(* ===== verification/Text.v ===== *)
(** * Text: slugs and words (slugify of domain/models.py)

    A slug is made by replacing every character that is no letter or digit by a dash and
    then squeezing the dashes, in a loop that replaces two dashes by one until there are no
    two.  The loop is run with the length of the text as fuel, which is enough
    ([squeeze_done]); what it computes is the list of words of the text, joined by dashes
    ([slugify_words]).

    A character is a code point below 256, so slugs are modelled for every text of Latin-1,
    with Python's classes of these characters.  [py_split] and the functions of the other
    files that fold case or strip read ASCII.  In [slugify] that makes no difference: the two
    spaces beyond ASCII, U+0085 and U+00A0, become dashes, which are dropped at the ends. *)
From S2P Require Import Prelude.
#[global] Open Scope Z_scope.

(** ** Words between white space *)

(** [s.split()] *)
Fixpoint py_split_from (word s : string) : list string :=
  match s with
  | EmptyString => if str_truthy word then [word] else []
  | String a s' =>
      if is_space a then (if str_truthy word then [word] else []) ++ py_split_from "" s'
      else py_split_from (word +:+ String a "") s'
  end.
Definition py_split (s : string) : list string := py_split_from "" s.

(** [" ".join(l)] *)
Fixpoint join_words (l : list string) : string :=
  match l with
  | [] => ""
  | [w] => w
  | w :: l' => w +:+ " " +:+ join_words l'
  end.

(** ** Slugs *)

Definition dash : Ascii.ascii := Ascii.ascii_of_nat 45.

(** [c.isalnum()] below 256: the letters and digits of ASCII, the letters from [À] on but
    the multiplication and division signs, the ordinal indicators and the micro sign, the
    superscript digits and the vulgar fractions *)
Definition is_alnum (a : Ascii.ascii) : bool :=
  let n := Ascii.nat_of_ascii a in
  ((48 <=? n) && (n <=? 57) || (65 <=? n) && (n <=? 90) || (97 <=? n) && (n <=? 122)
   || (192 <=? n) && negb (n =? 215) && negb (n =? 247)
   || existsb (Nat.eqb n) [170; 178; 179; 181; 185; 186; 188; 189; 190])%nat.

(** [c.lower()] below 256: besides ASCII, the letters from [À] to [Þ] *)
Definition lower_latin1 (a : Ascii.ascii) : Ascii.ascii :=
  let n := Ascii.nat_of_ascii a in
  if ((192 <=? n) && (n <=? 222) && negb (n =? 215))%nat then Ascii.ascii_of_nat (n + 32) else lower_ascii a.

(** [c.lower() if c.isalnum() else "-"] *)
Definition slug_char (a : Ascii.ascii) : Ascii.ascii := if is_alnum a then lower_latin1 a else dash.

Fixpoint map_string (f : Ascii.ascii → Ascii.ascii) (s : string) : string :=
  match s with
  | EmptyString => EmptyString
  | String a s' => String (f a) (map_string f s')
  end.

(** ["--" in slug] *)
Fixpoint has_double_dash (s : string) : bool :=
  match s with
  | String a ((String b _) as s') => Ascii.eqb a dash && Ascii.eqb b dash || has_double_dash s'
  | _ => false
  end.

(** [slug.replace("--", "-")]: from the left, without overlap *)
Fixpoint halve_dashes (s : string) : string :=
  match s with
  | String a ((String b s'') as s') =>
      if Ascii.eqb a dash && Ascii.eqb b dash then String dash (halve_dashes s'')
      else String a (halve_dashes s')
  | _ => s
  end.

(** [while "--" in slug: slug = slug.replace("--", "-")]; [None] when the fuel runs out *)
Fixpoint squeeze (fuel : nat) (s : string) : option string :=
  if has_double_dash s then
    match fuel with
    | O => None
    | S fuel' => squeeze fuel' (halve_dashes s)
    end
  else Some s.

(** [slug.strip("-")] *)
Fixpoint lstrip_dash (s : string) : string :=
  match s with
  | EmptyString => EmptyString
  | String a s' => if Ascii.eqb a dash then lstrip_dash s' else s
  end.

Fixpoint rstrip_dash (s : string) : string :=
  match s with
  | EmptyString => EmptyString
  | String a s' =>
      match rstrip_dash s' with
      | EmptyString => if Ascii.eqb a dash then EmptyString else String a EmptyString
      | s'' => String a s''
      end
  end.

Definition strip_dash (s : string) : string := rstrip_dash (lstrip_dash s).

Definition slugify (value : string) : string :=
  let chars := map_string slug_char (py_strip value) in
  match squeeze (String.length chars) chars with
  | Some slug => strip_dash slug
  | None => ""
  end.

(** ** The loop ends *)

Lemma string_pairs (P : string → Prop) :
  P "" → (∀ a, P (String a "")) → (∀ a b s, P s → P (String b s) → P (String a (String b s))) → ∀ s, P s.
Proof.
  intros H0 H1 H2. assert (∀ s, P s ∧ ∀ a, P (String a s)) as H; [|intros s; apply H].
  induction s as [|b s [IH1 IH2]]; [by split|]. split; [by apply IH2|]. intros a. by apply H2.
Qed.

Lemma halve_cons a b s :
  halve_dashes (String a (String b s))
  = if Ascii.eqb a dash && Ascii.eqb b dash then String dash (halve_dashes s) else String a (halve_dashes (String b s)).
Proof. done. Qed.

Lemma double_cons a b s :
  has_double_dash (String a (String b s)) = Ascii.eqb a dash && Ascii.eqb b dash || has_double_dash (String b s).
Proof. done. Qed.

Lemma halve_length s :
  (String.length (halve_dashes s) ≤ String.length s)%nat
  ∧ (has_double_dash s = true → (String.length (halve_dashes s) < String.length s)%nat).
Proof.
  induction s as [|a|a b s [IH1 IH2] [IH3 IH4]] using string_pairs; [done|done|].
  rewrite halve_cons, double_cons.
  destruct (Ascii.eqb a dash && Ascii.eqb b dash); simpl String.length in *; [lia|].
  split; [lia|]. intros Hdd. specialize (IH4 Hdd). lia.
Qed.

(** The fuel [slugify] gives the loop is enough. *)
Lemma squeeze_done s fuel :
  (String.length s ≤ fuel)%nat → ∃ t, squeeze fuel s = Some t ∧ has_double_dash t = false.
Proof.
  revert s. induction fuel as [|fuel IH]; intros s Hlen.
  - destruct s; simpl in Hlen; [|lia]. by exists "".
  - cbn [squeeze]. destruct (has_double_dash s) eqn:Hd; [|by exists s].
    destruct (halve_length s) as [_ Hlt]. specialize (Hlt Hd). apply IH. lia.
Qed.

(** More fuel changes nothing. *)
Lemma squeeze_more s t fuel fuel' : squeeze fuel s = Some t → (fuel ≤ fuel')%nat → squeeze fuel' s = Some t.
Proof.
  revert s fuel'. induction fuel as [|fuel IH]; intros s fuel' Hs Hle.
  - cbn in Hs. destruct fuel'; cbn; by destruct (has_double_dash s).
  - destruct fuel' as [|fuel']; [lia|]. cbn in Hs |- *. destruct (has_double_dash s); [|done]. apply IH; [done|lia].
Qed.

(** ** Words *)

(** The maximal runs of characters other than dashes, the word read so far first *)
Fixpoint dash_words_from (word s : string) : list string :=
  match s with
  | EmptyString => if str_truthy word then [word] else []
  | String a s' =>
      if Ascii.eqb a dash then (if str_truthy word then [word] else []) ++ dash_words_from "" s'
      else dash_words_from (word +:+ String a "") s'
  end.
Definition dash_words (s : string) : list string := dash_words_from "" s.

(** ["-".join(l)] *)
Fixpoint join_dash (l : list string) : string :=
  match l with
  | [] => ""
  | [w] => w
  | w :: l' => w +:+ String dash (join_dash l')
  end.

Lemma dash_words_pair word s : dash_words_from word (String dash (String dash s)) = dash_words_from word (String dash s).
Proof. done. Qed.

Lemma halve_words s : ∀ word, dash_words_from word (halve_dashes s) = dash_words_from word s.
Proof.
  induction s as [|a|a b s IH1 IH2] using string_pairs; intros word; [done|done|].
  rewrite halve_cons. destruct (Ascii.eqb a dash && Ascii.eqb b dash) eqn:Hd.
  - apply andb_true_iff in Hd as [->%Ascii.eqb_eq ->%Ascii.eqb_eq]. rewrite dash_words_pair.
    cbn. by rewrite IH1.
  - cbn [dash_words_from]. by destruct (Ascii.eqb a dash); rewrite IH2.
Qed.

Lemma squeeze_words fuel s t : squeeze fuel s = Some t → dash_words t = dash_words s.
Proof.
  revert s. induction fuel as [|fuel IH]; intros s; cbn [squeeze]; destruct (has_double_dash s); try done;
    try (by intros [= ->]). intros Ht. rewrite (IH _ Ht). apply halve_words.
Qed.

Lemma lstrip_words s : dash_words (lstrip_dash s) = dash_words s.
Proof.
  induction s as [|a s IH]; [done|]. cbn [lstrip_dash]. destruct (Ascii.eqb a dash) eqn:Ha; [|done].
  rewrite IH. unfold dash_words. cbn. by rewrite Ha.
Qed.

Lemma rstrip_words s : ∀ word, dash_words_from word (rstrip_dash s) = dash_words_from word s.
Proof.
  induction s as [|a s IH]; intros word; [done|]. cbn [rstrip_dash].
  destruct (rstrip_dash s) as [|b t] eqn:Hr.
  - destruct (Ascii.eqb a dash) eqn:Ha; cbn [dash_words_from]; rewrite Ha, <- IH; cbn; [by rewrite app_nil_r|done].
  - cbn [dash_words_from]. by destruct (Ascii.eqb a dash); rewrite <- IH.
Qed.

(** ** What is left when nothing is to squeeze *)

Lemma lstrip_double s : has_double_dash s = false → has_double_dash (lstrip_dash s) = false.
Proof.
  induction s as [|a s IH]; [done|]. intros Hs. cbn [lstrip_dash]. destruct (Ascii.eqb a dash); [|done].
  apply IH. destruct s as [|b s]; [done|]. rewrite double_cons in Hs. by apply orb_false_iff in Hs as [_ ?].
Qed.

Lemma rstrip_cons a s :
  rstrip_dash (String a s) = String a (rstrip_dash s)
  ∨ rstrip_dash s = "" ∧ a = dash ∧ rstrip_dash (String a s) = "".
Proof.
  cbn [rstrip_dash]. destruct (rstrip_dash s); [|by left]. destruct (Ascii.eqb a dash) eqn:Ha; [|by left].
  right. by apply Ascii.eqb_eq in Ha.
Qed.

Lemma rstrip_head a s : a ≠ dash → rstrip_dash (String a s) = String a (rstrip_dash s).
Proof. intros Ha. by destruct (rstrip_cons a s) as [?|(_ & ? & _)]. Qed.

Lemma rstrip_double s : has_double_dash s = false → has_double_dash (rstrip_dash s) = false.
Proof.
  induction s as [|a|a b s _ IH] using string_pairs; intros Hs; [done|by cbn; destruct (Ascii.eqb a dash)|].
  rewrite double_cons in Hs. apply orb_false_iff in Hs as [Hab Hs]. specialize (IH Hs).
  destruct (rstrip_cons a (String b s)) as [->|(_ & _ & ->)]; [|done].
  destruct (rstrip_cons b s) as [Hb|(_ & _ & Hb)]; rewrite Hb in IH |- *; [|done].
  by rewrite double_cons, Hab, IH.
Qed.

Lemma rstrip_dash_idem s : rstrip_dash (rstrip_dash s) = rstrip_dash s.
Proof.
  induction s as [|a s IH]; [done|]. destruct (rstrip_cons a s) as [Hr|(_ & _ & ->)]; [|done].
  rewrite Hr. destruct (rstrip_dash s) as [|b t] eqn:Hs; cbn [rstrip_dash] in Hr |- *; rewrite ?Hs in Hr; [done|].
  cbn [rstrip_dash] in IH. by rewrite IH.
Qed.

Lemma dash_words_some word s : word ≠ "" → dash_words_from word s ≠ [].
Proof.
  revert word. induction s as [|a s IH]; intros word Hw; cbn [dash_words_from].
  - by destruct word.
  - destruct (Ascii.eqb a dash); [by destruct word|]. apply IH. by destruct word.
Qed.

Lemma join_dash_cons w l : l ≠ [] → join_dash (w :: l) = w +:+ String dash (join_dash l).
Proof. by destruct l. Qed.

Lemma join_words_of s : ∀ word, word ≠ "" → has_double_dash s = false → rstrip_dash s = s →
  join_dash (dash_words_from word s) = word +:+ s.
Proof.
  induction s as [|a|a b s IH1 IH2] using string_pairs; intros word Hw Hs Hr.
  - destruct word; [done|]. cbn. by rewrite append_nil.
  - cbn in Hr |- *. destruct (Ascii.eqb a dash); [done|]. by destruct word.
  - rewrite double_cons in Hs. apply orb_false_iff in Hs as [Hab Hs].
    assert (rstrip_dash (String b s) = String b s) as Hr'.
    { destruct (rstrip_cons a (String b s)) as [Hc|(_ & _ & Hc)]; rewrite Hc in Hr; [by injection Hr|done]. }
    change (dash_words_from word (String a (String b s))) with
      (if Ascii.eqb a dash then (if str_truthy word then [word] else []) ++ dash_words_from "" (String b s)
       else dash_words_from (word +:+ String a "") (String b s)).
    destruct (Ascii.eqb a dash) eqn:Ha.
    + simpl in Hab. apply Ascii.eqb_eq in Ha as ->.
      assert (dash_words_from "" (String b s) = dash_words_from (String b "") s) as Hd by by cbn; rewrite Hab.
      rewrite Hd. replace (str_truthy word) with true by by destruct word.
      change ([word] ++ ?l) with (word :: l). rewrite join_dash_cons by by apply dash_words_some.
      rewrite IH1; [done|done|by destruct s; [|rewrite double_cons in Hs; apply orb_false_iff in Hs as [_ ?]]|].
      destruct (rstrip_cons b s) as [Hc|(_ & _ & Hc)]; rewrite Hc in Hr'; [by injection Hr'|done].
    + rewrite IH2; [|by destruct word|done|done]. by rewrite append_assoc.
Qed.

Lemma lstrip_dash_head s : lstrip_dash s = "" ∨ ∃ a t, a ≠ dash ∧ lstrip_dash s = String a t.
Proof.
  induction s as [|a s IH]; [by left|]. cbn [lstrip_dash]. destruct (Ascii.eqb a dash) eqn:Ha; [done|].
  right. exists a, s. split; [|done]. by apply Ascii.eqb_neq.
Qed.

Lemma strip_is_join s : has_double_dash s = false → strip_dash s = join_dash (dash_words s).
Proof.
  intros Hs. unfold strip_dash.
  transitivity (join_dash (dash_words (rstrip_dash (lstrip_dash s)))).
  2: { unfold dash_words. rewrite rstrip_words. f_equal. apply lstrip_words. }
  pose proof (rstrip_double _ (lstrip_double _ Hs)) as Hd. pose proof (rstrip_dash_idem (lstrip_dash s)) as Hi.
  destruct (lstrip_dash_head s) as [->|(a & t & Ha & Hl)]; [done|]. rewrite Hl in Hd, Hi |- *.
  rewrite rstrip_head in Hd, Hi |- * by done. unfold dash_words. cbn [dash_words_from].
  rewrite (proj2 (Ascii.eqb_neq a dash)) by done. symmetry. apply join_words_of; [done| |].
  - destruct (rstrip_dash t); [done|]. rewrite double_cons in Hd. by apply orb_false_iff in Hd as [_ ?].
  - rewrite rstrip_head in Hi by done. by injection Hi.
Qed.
# # # # #
**YOUR ASSIGNMENT**
In the listing above, find the line with "spaces beyond ASCII, U+0085" and the line with "(** ** Slugs *)"; output exactly those lines and all lines between them.

**EXERCISE RESPONSE**
    spaces beyond ASCII, U+0085 and U+00A0, become dashes, which are dropped at the ends. *)
From S2P Require Import Prelude.
#[global] Open Scope Z_scope.

(** ** Words between white space *)

(** [s.split()] *)
Fixpoint py_split_from (word s : string) : list string :=
  match s with
  | EmptyString => if str_truthy word then [word] else []
  | String a s' =>
      if is_space a then (if str_truthy word then [word] else []) ++ py_split_from "" s'
      else py_split_from (word +:+ String a "") s'
  end.
Definition py_split (s : string) : list string := py_split_from "" s.

(** [" ".join(l)] *)
Fixpoint join_words (l : list string) : string :=
  match l with
  | [] => ""
  | [w] => w
  | w :: l' => w +:+ " " +:+ join_words l'
  end.

(** ** Slugs *)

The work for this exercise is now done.